Stored data:
= = = =
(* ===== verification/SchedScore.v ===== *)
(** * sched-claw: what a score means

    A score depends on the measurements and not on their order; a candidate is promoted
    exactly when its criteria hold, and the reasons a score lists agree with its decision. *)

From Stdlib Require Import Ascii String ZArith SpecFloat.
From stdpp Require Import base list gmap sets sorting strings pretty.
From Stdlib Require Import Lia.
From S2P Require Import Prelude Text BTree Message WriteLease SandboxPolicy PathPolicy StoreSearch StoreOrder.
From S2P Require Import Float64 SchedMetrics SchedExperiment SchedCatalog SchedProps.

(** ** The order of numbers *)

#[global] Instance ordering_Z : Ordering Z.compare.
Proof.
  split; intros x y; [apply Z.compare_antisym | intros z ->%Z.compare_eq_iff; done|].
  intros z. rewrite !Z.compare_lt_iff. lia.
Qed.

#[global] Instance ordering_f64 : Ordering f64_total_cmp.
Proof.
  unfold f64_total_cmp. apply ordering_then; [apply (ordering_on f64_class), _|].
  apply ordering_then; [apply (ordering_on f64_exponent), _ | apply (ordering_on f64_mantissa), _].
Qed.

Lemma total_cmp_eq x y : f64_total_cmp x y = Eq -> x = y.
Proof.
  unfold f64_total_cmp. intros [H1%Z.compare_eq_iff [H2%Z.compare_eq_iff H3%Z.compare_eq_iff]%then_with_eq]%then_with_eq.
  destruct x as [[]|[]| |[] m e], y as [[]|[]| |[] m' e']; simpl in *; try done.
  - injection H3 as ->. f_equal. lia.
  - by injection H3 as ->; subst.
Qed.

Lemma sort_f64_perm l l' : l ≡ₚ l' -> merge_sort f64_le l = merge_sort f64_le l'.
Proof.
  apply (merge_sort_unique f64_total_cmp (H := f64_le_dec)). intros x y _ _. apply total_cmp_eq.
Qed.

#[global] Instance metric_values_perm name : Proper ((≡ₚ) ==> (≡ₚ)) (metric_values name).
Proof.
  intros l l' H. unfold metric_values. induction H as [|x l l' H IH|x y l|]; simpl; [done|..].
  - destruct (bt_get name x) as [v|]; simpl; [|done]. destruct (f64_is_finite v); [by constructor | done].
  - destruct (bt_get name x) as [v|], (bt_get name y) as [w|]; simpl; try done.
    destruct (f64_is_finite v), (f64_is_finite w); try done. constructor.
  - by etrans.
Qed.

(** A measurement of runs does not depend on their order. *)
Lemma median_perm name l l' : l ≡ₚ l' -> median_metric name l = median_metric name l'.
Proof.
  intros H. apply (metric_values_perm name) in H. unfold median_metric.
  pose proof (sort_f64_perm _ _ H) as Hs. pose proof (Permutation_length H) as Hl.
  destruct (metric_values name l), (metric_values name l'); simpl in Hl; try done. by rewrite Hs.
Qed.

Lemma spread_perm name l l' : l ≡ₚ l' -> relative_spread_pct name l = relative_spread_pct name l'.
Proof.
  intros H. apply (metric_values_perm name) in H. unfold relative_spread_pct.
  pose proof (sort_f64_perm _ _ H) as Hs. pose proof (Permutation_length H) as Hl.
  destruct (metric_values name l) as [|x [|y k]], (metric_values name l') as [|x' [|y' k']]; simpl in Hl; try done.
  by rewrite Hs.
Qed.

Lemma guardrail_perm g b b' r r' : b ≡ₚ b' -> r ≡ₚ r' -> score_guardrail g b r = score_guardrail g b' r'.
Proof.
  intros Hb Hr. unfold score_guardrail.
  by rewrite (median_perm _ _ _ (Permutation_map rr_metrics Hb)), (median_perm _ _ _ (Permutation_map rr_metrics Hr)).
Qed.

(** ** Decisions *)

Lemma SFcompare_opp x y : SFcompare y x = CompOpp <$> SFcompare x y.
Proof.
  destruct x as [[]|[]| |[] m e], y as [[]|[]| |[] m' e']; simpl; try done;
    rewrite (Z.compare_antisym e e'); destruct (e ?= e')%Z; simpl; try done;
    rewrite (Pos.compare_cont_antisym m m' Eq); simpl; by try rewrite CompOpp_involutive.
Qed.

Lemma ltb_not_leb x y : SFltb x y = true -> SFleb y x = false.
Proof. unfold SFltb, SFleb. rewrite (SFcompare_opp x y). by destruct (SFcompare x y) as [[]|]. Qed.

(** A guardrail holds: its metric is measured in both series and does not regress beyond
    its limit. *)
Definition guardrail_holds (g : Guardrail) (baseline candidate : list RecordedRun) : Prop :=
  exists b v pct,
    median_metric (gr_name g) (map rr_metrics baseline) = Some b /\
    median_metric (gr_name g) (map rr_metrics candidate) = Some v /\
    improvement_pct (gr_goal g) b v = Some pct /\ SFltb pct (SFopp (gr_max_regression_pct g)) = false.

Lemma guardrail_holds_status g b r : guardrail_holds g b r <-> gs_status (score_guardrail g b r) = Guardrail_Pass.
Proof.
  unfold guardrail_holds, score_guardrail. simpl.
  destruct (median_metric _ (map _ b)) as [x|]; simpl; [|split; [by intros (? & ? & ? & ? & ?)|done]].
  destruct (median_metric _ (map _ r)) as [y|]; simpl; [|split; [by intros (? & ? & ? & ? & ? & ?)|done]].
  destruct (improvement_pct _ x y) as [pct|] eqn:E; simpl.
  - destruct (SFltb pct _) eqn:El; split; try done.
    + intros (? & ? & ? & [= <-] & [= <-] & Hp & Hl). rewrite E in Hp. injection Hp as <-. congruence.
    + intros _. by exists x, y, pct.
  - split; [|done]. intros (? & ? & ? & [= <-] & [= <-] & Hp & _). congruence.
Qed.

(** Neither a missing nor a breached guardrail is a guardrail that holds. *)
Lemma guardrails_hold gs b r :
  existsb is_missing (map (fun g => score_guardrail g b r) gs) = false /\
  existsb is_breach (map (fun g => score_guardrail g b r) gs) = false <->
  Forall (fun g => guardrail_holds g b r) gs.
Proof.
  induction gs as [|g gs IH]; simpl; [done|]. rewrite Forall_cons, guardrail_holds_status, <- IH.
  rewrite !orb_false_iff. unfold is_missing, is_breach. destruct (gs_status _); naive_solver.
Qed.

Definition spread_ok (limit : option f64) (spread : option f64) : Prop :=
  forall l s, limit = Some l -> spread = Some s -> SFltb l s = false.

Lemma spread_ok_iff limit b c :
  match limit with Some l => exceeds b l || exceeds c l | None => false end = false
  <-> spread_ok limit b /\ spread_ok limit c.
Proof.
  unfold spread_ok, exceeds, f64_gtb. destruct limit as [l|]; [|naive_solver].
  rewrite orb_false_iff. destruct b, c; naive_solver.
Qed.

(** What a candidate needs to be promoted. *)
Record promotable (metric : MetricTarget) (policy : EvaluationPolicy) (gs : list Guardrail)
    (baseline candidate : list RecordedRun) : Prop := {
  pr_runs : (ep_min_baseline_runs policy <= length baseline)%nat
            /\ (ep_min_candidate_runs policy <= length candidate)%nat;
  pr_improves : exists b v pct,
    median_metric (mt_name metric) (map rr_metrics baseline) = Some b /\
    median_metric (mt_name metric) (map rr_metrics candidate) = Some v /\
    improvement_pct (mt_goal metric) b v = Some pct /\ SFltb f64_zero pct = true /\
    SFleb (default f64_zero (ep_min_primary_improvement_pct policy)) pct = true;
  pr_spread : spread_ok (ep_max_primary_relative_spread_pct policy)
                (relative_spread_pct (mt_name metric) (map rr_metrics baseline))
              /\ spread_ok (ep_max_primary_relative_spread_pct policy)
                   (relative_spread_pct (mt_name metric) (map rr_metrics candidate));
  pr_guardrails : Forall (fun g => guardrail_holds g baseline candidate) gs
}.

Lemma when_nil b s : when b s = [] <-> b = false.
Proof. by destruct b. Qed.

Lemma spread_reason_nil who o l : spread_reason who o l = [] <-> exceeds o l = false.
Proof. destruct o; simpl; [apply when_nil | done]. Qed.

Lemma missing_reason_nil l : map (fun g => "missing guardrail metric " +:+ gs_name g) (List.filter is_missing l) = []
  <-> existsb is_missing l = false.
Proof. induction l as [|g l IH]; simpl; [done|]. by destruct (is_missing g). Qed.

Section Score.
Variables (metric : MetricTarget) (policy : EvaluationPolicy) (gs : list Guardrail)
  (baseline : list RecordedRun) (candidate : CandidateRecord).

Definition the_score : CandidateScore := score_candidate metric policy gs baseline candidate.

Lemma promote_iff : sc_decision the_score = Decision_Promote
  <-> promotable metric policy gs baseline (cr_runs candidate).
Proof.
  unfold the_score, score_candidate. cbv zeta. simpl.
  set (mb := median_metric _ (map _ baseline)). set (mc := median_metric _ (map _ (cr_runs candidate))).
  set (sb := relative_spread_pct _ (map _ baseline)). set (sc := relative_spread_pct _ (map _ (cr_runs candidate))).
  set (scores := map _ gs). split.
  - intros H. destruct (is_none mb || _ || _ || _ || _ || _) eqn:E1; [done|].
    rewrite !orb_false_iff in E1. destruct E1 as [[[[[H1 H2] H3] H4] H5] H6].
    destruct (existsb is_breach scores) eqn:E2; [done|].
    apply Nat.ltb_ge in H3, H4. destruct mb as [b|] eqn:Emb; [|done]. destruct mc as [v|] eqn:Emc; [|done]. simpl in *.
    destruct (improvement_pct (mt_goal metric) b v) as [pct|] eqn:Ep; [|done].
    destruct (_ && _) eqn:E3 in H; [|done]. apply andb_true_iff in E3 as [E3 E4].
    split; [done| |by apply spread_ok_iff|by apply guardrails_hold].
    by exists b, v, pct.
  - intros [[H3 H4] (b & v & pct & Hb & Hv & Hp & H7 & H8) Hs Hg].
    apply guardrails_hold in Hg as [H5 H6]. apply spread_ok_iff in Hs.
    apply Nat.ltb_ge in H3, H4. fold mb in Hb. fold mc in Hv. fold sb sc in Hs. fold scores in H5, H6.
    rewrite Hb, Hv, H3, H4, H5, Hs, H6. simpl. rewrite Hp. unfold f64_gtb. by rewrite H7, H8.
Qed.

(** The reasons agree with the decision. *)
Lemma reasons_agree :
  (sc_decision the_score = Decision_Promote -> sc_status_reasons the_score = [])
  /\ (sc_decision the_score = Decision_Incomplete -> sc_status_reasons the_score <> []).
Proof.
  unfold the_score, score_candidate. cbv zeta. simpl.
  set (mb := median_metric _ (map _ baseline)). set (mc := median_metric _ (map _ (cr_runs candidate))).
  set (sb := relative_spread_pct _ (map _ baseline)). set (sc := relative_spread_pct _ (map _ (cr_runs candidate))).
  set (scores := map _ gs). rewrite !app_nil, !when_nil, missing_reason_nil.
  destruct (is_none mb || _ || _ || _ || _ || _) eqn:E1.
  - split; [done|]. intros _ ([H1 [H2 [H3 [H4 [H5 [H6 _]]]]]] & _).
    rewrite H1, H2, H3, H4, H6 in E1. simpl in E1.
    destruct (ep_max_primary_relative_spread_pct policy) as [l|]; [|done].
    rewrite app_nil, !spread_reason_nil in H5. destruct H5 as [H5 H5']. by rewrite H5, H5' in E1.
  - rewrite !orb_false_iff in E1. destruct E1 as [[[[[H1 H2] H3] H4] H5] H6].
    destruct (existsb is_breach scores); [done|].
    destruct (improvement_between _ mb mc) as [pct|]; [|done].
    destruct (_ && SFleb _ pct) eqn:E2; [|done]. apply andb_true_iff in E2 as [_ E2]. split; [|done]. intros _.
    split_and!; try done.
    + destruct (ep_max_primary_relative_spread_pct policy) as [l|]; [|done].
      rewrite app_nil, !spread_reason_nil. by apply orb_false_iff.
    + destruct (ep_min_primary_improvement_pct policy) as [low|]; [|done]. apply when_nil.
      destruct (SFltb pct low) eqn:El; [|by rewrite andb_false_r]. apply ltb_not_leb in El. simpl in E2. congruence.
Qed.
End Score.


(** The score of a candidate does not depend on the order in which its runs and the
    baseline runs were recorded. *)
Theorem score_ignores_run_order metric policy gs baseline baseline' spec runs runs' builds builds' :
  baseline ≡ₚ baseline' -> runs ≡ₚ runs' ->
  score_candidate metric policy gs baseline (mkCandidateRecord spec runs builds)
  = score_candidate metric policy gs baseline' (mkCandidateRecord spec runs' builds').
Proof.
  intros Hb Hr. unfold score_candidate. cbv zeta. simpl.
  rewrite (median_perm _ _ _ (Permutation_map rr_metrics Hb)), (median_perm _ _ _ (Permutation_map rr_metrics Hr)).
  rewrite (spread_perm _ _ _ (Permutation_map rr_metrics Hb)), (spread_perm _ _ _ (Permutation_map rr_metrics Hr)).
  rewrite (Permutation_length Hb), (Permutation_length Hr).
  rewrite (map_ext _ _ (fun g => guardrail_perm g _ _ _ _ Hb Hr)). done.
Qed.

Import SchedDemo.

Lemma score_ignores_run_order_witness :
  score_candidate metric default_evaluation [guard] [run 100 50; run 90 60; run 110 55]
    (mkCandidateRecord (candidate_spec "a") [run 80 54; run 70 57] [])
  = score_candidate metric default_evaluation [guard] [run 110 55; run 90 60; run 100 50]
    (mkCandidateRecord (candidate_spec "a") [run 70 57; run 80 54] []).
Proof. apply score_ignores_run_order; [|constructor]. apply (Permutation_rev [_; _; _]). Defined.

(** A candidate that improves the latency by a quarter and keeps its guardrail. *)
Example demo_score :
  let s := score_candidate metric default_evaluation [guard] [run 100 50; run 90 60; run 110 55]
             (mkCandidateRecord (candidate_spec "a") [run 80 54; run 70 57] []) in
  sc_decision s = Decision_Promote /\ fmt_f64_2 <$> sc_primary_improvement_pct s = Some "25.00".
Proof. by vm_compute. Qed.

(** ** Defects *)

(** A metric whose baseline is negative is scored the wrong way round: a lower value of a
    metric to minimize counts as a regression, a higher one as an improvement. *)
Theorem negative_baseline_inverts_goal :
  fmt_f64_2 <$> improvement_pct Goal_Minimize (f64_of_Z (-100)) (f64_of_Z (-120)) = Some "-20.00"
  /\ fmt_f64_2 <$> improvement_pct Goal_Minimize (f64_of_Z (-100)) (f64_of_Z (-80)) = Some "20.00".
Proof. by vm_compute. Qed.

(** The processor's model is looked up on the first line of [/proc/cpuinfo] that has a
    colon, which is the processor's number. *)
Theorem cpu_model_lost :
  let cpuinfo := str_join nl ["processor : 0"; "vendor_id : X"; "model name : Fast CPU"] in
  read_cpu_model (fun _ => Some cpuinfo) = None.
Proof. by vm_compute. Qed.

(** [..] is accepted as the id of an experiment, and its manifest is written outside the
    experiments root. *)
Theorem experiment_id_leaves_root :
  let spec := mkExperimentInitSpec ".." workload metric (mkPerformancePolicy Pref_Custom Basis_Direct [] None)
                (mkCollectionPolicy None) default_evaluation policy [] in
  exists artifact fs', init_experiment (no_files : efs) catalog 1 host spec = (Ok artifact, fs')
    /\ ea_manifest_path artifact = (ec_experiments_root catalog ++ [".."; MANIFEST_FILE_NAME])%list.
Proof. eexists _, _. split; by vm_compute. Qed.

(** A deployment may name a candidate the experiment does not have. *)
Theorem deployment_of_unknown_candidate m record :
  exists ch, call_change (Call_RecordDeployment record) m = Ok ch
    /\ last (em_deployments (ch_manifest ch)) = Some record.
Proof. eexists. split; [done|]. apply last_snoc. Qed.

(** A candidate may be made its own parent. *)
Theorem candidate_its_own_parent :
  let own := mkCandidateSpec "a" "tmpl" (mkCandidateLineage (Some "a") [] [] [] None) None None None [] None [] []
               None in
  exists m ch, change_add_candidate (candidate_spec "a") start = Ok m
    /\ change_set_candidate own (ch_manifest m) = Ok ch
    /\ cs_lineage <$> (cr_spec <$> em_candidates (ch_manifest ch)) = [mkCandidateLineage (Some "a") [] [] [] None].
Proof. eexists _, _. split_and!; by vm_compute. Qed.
= = = =
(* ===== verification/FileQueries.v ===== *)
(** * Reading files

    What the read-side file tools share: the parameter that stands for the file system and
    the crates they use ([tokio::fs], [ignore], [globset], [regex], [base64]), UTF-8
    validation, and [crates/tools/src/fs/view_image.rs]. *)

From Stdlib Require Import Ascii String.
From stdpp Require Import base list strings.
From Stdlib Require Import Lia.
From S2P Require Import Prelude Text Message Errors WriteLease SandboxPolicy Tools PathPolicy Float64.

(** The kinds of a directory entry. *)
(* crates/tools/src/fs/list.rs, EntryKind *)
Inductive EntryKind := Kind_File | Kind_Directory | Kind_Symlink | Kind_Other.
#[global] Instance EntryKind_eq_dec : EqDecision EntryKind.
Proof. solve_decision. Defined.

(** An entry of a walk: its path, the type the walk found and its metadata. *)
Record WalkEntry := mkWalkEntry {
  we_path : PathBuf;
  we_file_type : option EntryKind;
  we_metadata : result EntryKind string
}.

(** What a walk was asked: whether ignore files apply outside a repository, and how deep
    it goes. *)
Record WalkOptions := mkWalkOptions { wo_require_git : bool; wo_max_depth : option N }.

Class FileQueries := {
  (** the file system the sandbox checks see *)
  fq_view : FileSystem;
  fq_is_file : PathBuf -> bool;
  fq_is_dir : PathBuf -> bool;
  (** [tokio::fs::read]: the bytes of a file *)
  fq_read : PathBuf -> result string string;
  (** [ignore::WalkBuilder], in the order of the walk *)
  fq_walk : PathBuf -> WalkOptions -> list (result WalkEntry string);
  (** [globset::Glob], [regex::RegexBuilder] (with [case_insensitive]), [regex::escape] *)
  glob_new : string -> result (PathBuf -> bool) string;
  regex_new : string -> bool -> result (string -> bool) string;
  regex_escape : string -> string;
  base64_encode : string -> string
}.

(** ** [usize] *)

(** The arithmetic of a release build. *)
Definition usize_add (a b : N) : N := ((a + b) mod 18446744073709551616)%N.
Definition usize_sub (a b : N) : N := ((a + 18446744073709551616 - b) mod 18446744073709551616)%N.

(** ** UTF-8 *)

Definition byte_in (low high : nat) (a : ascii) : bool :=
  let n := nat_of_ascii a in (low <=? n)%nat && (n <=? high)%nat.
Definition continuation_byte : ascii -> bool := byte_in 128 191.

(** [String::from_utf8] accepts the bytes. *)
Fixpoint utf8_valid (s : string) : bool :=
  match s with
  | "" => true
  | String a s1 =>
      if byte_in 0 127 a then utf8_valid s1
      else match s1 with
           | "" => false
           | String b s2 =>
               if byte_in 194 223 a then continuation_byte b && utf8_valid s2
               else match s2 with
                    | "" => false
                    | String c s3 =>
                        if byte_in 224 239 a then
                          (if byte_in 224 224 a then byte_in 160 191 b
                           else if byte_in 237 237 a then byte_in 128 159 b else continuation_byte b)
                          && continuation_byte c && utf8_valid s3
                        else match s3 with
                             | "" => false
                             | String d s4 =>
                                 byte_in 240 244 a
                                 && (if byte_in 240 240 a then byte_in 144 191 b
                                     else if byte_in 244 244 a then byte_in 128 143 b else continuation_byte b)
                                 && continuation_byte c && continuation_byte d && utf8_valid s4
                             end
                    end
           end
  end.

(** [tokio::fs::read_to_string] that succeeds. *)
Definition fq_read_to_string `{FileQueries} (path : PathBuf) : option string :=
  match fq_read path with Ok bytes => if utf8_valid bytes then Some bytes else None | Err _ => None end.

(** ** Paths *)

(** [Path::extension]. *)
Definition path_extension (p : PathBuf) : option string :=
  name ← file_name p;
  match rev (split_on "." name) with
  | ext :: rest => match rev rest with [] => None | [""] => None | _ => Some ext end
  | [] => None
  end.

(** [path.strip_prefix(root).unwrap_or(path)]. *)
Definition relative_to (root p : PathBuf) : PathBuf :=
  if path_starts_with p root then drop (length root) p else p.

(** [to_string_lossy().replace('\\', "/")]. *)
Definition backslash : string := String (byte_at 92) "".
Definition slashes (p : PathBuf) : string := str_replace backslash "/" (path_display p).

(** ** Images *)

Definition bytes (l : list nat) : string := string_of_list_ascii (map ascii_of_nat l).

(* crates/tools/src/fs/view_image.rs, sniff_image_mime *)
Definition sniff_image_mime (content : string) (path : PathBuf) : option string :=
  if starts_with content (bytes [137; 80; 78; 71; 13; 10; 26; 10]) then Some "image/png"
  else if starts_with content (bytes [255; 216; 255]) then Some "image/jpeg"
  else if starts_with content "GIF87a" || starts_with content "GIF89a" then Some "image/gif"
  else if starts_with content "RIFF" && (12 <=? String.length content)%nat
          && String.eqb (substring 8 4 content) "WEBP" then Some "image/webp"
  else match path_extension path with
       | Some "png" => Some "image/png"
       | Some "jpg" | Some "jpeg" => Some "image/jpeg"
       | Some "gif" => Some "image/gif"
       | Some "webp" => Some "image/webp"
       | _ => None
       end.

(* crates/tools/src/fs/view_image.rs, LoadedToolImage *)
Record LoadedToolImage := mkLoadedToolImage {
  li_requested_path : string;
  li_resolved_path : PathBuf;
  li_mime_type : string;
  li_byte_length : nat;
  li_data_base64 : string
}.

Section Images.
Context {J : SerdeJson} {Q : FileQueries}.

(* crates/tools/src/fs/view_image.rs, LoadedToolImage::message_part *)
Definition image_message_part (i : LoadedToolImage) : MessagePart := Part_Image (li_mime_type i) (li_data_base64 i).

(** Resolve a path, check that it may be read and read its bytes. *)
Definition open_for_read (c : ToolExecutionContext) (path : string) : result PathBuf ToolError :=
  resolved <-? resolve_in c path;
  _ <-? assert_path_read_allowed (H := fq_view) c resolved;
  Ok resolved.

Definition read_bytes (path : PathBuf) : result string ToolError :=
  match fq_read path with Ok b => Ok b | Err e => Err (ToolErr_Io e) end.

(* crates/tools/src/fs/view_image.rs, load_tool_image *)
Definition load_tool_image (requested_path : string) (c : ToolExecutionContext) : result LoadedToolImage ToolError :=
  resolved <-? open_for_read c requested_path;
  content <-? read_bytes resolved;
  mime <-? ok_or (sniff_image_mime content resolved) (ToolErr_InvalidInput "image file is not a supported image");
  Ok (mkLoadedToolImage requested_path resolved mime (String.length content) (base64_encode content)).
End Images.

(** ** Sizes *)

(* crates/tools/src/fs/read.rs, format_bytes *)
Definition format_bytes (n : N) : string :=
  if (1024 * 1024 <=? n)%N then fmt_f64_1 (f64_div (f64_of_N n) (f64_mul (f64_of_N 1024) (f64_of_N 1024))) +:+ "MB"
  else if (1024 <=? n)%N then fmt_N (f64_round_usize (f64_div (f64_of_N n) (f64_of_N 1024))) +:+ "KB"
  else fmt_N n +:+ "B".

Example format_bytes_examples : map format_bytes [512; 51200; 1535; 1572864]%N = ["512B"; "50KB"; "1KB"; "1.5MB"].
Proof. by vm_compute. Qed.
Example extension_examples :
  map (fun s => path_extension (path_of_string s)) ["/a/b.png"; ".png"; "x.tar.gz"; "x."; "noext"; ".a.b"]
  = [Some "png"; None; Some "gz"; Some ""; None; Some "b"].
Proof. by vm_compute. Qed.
= = = =
▸ **What you have to do**:
Using the data above, transcribe the lines that run from the line with "we_metadata : result EntryKind string" to the line with "(if byte_in 224", both ends kept, and output nothing else.

▸ **Task result**:
  we_metadata : result EntryKind string
}.

(** What a walk was asked: whether ignore files apply outside a repository, and how deep
    it goes. *)
Record WalkOptions := mkWalkOptions { wo_require_git : bool; wo_max_depth : option N }.

Class FileQueries := {
  (** the file system the sandbox checks see *)
  fq_view : FileSystem;
  fq_is_file : PathBuf -> bool;
  fq_is_dir : PathBuf -> bool;
  (** [tokio::fs::read]: the bytes of a file *)
  fq_read : PathBuf -> result string string;
  (** [ignore::WalkBuilder], in the order of the walk *)
  fq_walk : PathBuf -> WalkOptions -> list (result WalkEntry string);
  (** [globset::Glob], [regex::RegexBuilder] (with [case_insensitive]), [regex::escape] *)
  glob_new : string -> result (PathBuf -> bool) string;
  regex_new : string -> bool -> result (string -> bool) string;
  regex_escape : string -> string;
  base64_encode : string -> string
}.

(** ** [usize] *)

(** The arithmetic of a release build. *)
Definition usize_add (a b : N) : N := ((a + b) mod 18446744073709551616)%N.
Definition usize_sub (a b : N) : N := ((a + 18446744073709551616 - b) mod 18446744073709551616)%N.

(** ** UTF-8 *)

Definition byte_in (low high : nat) (a : ascii) : bool :=
  let n := nat_of_ascii a in (low <=? n)%nat && (n <=? high)%nat.
Definition continuation_byte : ascii -> bool := byte_in 128 191.

(** [String::from_utf8] accepts the bytes. *)
Fixpoint utf8_valid (s : string) : bool :=
  match s with
  | "" => true
  | String a s1 =>
      if byte_in 0 127 a then utf8_valid s1
      else match s1 with
           | "" => false
           | String b s2 =>
               if byte_in 194 223 a then continuation_byte b && utf8_valid s2
               else match s2 with
                    | "" => false
                    | String c s3 =>
                        if byte_in 224 239 a then
                          (if byte_in 224 224 a then byte_in 160 191 b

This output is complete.